Dataset entries
====================

Lemma resolve_path_ok path s v :
  mounts_wf v -> mount_ops_ok v -> holds path s -> nthZ s 0 = SLASH ->
  (vfs_resolve_path vtables junk (Some path) v = Ok (inl (- ENOENT), v) /\
   forall i m, mounted v i m -> ~ covers (str_of (m_target m)) s) \/
  exists i m ops, longest_mount v s i m /\ vtables (m_ops m) = Some ops /\
    vfs_resolve_path vtables junk (Some path) v =
    match op_resolve ops with
    | None => Ok (inl (- ENOSYS), v)
    | Some o =>
        (ino ← fs_call (walk_ref (o (m_priv m)) (m_root m) (components (drop (length (str_of (m_target m))) s)));
         ret (if ino =? 0 then inl (- ENOENT) else inr (i, ino))) v
    end.
Proof.
  intros Hw Hops Hs H0. unfold vfs_resolve_path.
  rewrite (bind_ok _ _ _ _ _ (rd_holds path s 0 v Hs ltac:(lia))). rewrite (proj2 (Z.eqb_eq _ _) H0). cbn [negb].
  destruct (resolve_mount_ok path s v Hw Hs) as (r & E & Hr). rewrite (bind_ok _ _ _ _ _ E).
  destruct r as [e|[i rel]].
  { left. rewrite decide_True in Hr by done. by destruct Hr as [-> Hr]. }
  right. destruct Hr as (_ & m & Hlm & ->). pose proof Hlm as ((Hi & Hm & Hu) & Hc & _).
  destruct (Hops i m (proj1 Hlm)) as (ops & Hnz & Hv & Hrs). exists i, m, ops. split; [done|]. split; [done|].
  rewrite (bind_ok _ _ _ _ _ (mount_at_ok v i m Hi Hm)). rewrite (proj2 (Z.eqb_neq _ _) Hnz).
  unfold vtable. rewrite Hv. run. destruct (op_resolve ops) as [o|] eqn:Eo; [|done].
  assert (s <> []) as Hne by (by intros ->).
  unfold bind at 1. set (k := length (str_of (m_target m))) in *.
  rewrite (walk_components_ok v i (o (m_priv m)) (m_root m) (drop k path) (drop k s)).
  - unfold bind. destruct (fs_call _ v) as [[ino v']|]; [|done]. by destruct (ino =? 0).
  - exists m, ops, o. split_and!; try done. by apply Hrs.
  - apply holds_drop; [done|]. by eapply covers_length.
Qed.
Lemma resolve_path_safe v path s :
  vfs_static v -> inv (fsst v) -> holds path s ->
  wp (vfs_resolve_path vtables junk (Some path))
    (fun r v' => only_fs v v' /\ match r with inl e => e < 0 | inr (i, n) => found v i n end) v.
Proof.
  intros Hs Hi Hp. destruct (decide (nthZ s 0 = SLASH)) as [H0|H0].
  2: { unfold vfs_resolve_path. eapply wp_bind_ok; [apply (rd_holds path s 0 v Hp); lia|].
       rewrite (proj2 (Z.eqb_neq _ _)) by done. cbn [negb]. apply wp_ret. split; [by apply only_fs_refl|done]. }
  destruct (resolve_path_ok vtables junk path s v) as [[E _]|(i & m & ops & (Hm & _) & Hv & E)]; try done.
  { by apply static_mounts. } { by apply static_ops. }
  { eapply wp_ok; [exact E|]. split; [by apply only_fs_refl|done]. }
  unfold wp. rewrite E. destruct (static_mounted v i m Hs Hm) as [_ Hms].
  destruct (Hms ltac:(apply Hm)) as (_ & _ & Hnode). destruct (op_resolve ops) as [o|] eqn:Eo.
  2: { split; [by apply only_fs_refl|done]. }
  fold (wp (ino0 ← fs_call (walk_ref (o (m_priv m)) (m_root m) (components (drop (length (str_of (m_target m))) s)));
     ret (if ino0 =? 0 then inl (- ENOENT) else inr (i, ino0)))
     (fun r v' => only_fs v v' /\ match r with inl e => e < 0 | inr (i, n) => found v i n end) v).
  eapply wp_step.
  - eapply fs_call_wp; [eapply walk_ref_safe; try done; apply Hnode|]. by intros ?? [? _].
  - intros n v' (Hfs & _ & Hn). apply wp_ret. split; [done|]. destruct (Z.eqb_spec n 0); [done|].
    exists m. split; [done|]. split; [by exists ops|]. by destruct Hn.
Qed.

Lemma split_last (s : list Z) : SLASH ∈ s -> exists a b, s = a ++ SLASH :: b /\ SLASH ∉ b.
Proof.
  induction s as [|c s IH]; intros H; [by apply not_elem_of_nil in H|].
  destruct (decide (SLASH ∈ s)) as [Hs|Hs].
  - destruct (IH Hs) as (a & b & -> & Hb). by exists (c :: a), b.
  - apply elem_of_cons in H as [<-|?]; [|done]. by exists [], s.
Qed.

Lemma slash_first (s : list Z) : nthZ s 0 = SLASH -> SLASH ∈ s.
Proof. destruct s as [|c s]; [done|]. intros <-. left. Qed.

Lemma holds_nul buf s : holds buf s -> 0 ∈ buf.
Proof. intros (_ & r & ->). apply elem_of_app. right. left. Qed.

Lemma resolve_parent_safe v path s :
  vfs_static v -> inv (fsst v) -> holds path s ->
  wp (vfs_resolve_parent_and_leaf vtables junk (Some path))
    (fun r v' => only_fs v v' /\
       match r with inl e => e < 0 | inr (i, n, leaf) => found v i n /\ 0 ∈ leaf end) v.
Proof.
  intros Hs Hi Hp. destruct (decide (nthZ s 0 = SLASH)) as [H0|H0].
  2: { unfold vfs_resolve_parent_and_leaf. eapply wp_bind_ok; [apply (rd_holds path s 0 v Hp); lia|].
       rewrite (proj2 (Z.eqb_neq _ _)) by done. cbn [negb]. apply wp_ret. split; [by apply only_fs_refl|done]. }
  destruct (split_last s (slash_first s H0)) as (a & b & Es & Hb).
  destruct (resolve_parent_ok vtables junk path s a b v Hp Es Hb H0) as (pb & Hpb & E).
  destruct (decide (b = [])); [eapply wp_ok; [exact E|]; split; [by apply only_fs_refl|done]|].
  destruct (decide (512 <= length a)%nat); [eapply wp_ok; [exact E|]; split; [by apply only_fs_refl|done]|].
  assert (0 ∈ drop (length a + 1) path) as Hleaf.
  { eapply holds_nul, holds_drop; [done|]. rewrite Es, length_app. simpl. lia. }
  unfold wp. rewrite E. fold (wp (r ← vfs_resolve_path vtables junk (Some pb); ret match r with
      | inl rc => inl rc | inr (mnt, ino0) => inr (mnt, ino0, drop (length a + 1) path) end)
    (fun r v' => only_fs v v' /\
       match r with inl e => e < 0 | inr (i, n, leaf) => found v i n /\ 0 ∈ leaf end) v).
  eapply wp_step; [by eapply resolve_path_safe|]. intros [e|[i k]] v' [Hfs Hr]; by apply wp_ret.
Qed.

(** The absolute path in a local array. *)
Lemma make_abs_path_safe v path :
  vfs_static v -> 0 ∈ path ->
  exists rc buf, make_abs_path (Some path) (local junk PATH_BUF) PATH_BUF v = Ok ((rc, buf), v) /\
    (rc < 0 \/ rc = 0 /\ exists s, holds buf s).
Proof.
  intros Hs Hp. apply str_of_holds in Hp.
  destruct (make_abs_path_ok path (str_of path) (local junk PATH_BUF) PATH_BUF v (static_cwd v Hs) Hp)
    as (rc & buf & E & _ & H).
  { unfold local. by rewrite length_fmap, length_seqZ. }
  { done. }
  exists rc, buf. split; [done|]. case_decide; [|left; by rewrite H]. right. destruct H. eauto.
Qed.

(** [path_eq] and [dcache_invalidate]. *)
Lemma path_eq_loop_ok n (i : nat) a b s v :
  (i + n <= length a)%nat -> holds b s -> (i <= length s)%nat ->
  exists r, path_eq_loop n (Z.of_nat i) a b v = Ok (r, v).
Proof.
  revert i. induction n as [|n IH]; intros i Ha Hb Hi; cbn [path_eq_loop]; [by eexists|].
  rewrite (bind_ok _ _ _ _ _ (rd_nthZ a (Z.of_nat i) v ltac:(lia))).
  rewrite (bind_ok _ _ _ _ _ (rd_holds b s (Z.of_nat i) v Hb ltac:(lia))).
  destruct (Z.eqb_spec (nthZ a (Z.of_nat i)) (nthZ s (Z.of_nat i))) as [E|E]; cbn [negb]; [|by eexists].
  destruct (Z.eqb_spec (nthZ a (Z.of_nat i)) 0) as [E0|E0]; [by eexists|].
  replace (Z.of_nat i + 1) with (Z.of_nat (S i)) by lia. apply IH; [lia|done|].
  destruct (decide (i = length s)) as [->|]; [|lia]. rewrite nthZ_end in E. lia.
Qed.

Lemma invalidate_loop_safe n (i : nat) path v :
  vfs_inv v -> 0 ∈ path -> (i + n <= 32)%nat -> wp (invalidate_loop n (Z.of_nat i) path) (fun _ v' => vfs_inv v') v.
Proof.
  intros Hv Hp. apply str_of_holds in Hp. revert i. induction n as [|n IH]; intros i Hi; cbn [invalidate_loop]; [done|].
  pose proof Hv as (Hs & Hr & Hf). pose proof (vw_slots_len _ _ _ _ _ _ Hs) as Hl.
  apply wp_bind, wp_gets. unfold id.
  destruct (lookup_lt_is_Some_2 (g_slots v) i ltac:(lia)) as [sl Hsl].
  eapply wp_bind_ok; [apply rd_ok; [lia|by rewrite Nat2Z.id]|].
  replace (Z.of_nat i + 1) with (Z.of_nat (S i)) by lia. destruct sl as [d|]; [|apply IH; lia].
  pose proof (Forall_lookup_1 _ _ _ _ (vw_slots _ _ _ _ _ _ Hs) Hsl) as Hd. cbn [slot_safe] in Hd.
  destruct (path_eq_loop_ok 64 0 (d_path d) path _ v ltac:(lia) Hp ltac:(lia)) as [r Er].
  eapply wp_bind_ok; [exact Er|]. destruct r; [|apply IH; lia].
  eapply wp_bind_ok; [apply wr_ok; lia|]. apply wp_modify. split; [|done].
  destruct Hs as []. split; try done; cbn [mounts open_files kernel_fd_table procs current g_slots set_slots].
  - by rewrite length_insert.
  - by apply Forall_insert.
Qed.

Lemma dcache_invalidate_safe path v :
  vfs_inv v -> 0 ∈ path -> wp (dcache_invalidate (Some path)) (fun _ v' => vfs_inv v') v.
Proof. intros Hv Hp. unfold dcache_invalidate. change 0 with (Z.of_nat 0). apply invalidate_loop_safe; [done..|]. done. Qed.

(** ** Descriptors *)

Definition cur_table v : list proc_fd :=
  if current v =? 0 then kernel_fd_table v
  else match procs v !! current v with Some q => v_fds q | None => [] end.

Definition with_table (t : list proc_fd) v : vfs F :=
  if current v =? 0 then set_kernel_fds t v
  else match procs v !! current v with
       | Some q => set_procs (<[current v := set_fds t q]> (procs v)) v
       | None => v
       end.

Lemma current_ok v : vfs_static v -> exists p, current_proc v = Ok (p, v) /\
  match p with
  | None => current v = 0 /\ cur_table v = kernel_fd_table v
  | Some q => current v <> 0 /\ procs v !! current v = Some q /\ cur_table v = v_fds q
  end.
Proof.
  intros Hs. destruct (current_proc_ok v (static_cwd v Hs)) as (p & E & Hp). exists p. split; [done|].
  unfold cur_table. destruct p as [q|].
  - destruct Hp as (H0 & Hq & _). rewrite (proj2 (Z.eqb_neq _ _) H0), Hq. done.
  - destruct Hp as [-> _]. done.
Qed.

Lemma cur_table_safe v :
  vfs_static v -> length (cur_table v) = 64%nat /\ Forall (fun e => is_u32 (of_idx e)) (cur_table v).
Proof.
  intros Hs. destruct (current_ok v Hs) as (p & _ & Hp). destruct p as [q|].
  - destruct Hp as (_ & Hq & ->). destruct (vw_procs _ _ _ _ _ _ Hs _ _ Hq) as (? & ? & _). done.
  - destruct Hp as [_ ->]. apply Hs.
Qed.

Lemma fd_table_ok v : vfs_static v -> fd_table v = Ok (cur_table v, v).
Proof.
  intros Hs. destruct (current_ok v Hs) as (p & E & Hp). unfold fd_table. run. unfold id.
  rewrite (bind_ok _ _ _ _ _ E). destruct p; [destruct Hp as (_ & _ & ->)|destruct Hp as [_ ->]]; done.
Qed.

Lemma put_fd_table_ok t v : vfs_static v -> put_fd_table t v = Ok (tt, with_table t v).
Proof.
  intros Hs. destruct (current_ok v Hs) as (p & E & Hp). unfold put_fd_table.
  rewrite (bind_ok _ _ _ _ _ E). unfold with_table. destruct p as [q|].
  - destruct Hp as (H0 & Hq & _). by rewrite (proj2 (Z.eqb_neq _ _) H0), Hq.
  - destruct Hp as [-> _]. done.
Qed.

Lemma fd_at_ok v fd : vfs_static v -> 0 <= fd < 64 -> exists e, cur_table v !! Z.to_nat fd = Some e /\
  is_u32 (of_idx e) /\ fd_at fd v = Ok (e, v).
Proof.
  intros Hs Hfd. destruct (cur_table_safe v Hs) as [Hl Hu].
  destruct (lookup_lt_is_Some_2 (cur_table v) (Z.to_nat fd) ltac:(lia)) as [e He]. exists e. split; [done|].
  split; [by apply (Forall_lookup_1 _ _ _ _ Hu He)|].
  unfold fd_at. rewrite (bind_ok _ _ _ _ _ (fd_table_ok v Hs)). by apply rd_ok; [lia|].
Qed.

(** The effect of storing a table on the counts. *)
Lemma with_table_uses i t v :
  vfs_static v -> (v_uses i (with_table t v) + uses_in (Z.of_nat i) (cur_table v) =
                   v_uses i v + uses_in (Z.of_nat i) t)%nat.
Proof.
  intros Hs. destruct (current_ok v Hs) as (p & _ & Hp). unfold v_uses, with_table. destruct p as [q|].
  - destruct Hp as (H0 & Hq & ->). rewrite (proj2 (Z.eqb_neq _ _) H0), Hq. exact (uses_of_proc _ _ _ _ _ (set_fds t q) Hq).
  - destruct Hp as [-> ->]. simpl. unfold uses_of, tables. simpl. lia.
Qed.

(** ** Updates *)

Lemma with_table_refs i t v : v_refs i (with_table t v) = v_refs i v.
Proof. unfold v_refs, with_table. destruct (_ =? 0); [done|]. by destruct (procs v !! current v). Qed.

Lemma with_table_fs t v : fsst (with_table t v) = fsst v.
Proof. unfold with_table. destruct (_ =? 0); [done|]. by destruct (procs v !! current v). Qed.

Lemma with_table_rest t v : open_files (with_table t v) = open_files v /\ current (with_table t v) = current v.
Proof. unfold with_table. destruct (_ =? 0); [done|]. by destruct (procs v !! current v). Qed.

Lemma cur_table_with t v : vfs_static v -> cur_table (with_table t v) = t.
Proof.
  intros Hs. destruct (current_ok v Hs) as (p & _ & Hp). unfold with_table, cur_table. destruct p as [q|].
  - destruct Hp as (H0 & Hq & _). rewrite (proj2 (Z.eqb_neq _ _) H0), Hq. simpl.
    by rewrite (proj2 (Z.eqb_neq _ _) H0), lookup_insert_eq.
  - destruct Hp as [H0 _]. rewrite H0. simpl. by rewrite H0.
Qed.

Lemma with_table_static t v :
  vfs_static v -> length t = 64%nat -> Forall (fun e => is_u32 (of_idx e)) t -> vfs_static (with_table t v).
Proof.
  intros Hs Hl Ht. destruct (current_ok v Hs) as (p & _ & Hp). unfold with_table. destruct p as [q|].
  - destruct Hp as (H0 & Hq & _). rewrite (proj2 (Z.eqb_neq _ _) H0), Hq.
    destruct (vw_procs _ _ _ _ _ _ Hs _ _ Hq) as (_ & _ & Hc). destruct Hs. split; try done; simpl.
    + intros k q' Hk. apply lookup_insert_Some in Hk as [[<- <-]|[_ Hk]]; [done|by eapply vw_procs0].
    + rewrite map_size_insert_Some by done. done.
    + right. eexists. apply lookup_insert_eq.
  - destruct Hp as [-> _]. simpl. destruct Hs. split; try done; by left.
Qed.

Lemma put_fd_ok v fd e e' :
  vfs_static v -> 0 <= fd < 64 -> cur_table v !! Z.to_nat fd = Some e -> is_u32 (of_idx e') ->
  exists v', put_fd fd e' v = Ok (tt, v') /\ vfs_static v' /\ fsst v' = fsst v /\
    (forall i, v_refs i v' = v_refs i v) /\
    (forall i, v_uses i v' + one_if (refers (Z.of_nat i) e) = v_uses i v + one_if (refers (Z.of_nat i) e'))%nat /\
    open_files v' = open_files v /\ current v' = current v /\
    cur_table v' = <[Z.to_nat fd := e']> (cur_table v).
Proof.
  intros Hs Hfd He Hu. destruct (cur_table_safe v Hs) as [Hl Hf].
  exists (with_table (<[Z.to_nat fd := e']> (cur_table v)) v). split.
  { unfold put_fd. rewrite (bind_ok _ _ _ _ _ (fd_table_ok v Hs)).
    rewrite (bind_ok _ _ _ _ _ (wr_ok (cur_table v) fd e' v ltac:(lia))). by apply put_fd_table_ok. }
  split; [apply with_table_static; [done|by rewrite length_insert|by apply Forall_insert]|].
  split; [apply with_table_fs|]. split; [intros; apply with_table_refs|]. split.
  { intros i. pose proof (with_table_uses i (<[Z.to_nat fd := e']> (cur_table v)) v Hs).
    pose proof (uses_in_insert (Z.of_nat i) _ _ _ e' He). lia. }
  split; [apply with_table_rest|]. split; [apply with_table_rest|by apply cur_table_with].
Qed.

====================

The response should be an exact copy of the lines from the one with "- destruct Hp as [H0" through the end of the data, with no other text.

> Expected output
  - destruct Hp as [H0 _]. rewrite H0. simpl. by rewrite H0.
Qed.

Lemma with_table_static t v :
  vfs_static v -> length t = 64%nat -> Forall (fun e => is_u32 (of_idx e)) t -> vfs_static (with_table t v).
Proof.
  intros Hs Hl Ht. destruct (current_ok v Hs) as (p & _ & Hp). unfold with_table. destruct p as [q|].
  - destruct Hp as (H0 & Hq & _). rewrite (proj2 (Z.eqb_neq _ _) H0), Hq.
    destruct (vw_procs _ _ _ _ _ _ Hs _ _ Hq) as (_ & _ & Hc). destruct Hs. split; try done; simpl.
    + intros k q' Hk. apply lookup_insert_Some in Hk as [[<- <-]|[_ Hk]]; [done|by eapply vw_procs0].
    + rewrite map_size_insert_Some by done. done.
    + right. eexists. apply lookup_insert_eq.
  - destruct Hp as [-> _]. simpl. destruct Hs. split; try done; by left.
Qed.

Lemma put_fd_ok v fd e e' :
  vfs_static v -> 0 <= fd < 64 -> cur_table v !! Z.to_nat fd = Some e -> is_u32 (of_idx e') ->
  exists v', put_fd fd e' v = Ok (tt, v') /\ vfs_static v' /\ fsst v' = fsst v /\
    (forall i, v_refs i v' = v_refs i v) /\
    (forall i, v_uses i v' + one_if (refers (Z.of_nat i) e) = v_uses i v + one_if (refers (Z.of_nat i) e'))%nat /\
    open_files v' = open_files v /\ current v' = current v /\
    cur_table v' = <[Z.to_nat fd := e']> (cur_table v).
Proof.
  intros Hs Hfd He Hu. destruct (cur_table_safe v Hs) as [Hl Hf].
  exists (with_table (<[Z.to_nat fd := e']> (cur_table v)) v). split.
  { unfold put_fd. rewrite (bind_ok _ _ _ _ _ (fd_table_ok v Hs)).
    rewrite (bind_ok _ _ _ _ _ (wr_ok (cur_table v) fd e' v ltac:(lia))). by apply put_fd_table_ok. }
  split; [apply with_table_static; [done|by rewrite length_insert|by apply Forall_insert]|].
  split; [apply with_table_fs|]. split; [intros; apply with_table_refs|]. split.
  { intros i. pose proof (with_table_uses i (<[Z.to_nat fd := e']> (cur_table v)) v Hs).
    pose proof (uses_in_insert (Z.of_nat i) _ _ _ e' He). lia. }
  split; [apply with_table_rest|]. split; [apply with_table_rest|by apply cur_table_with].
Qed.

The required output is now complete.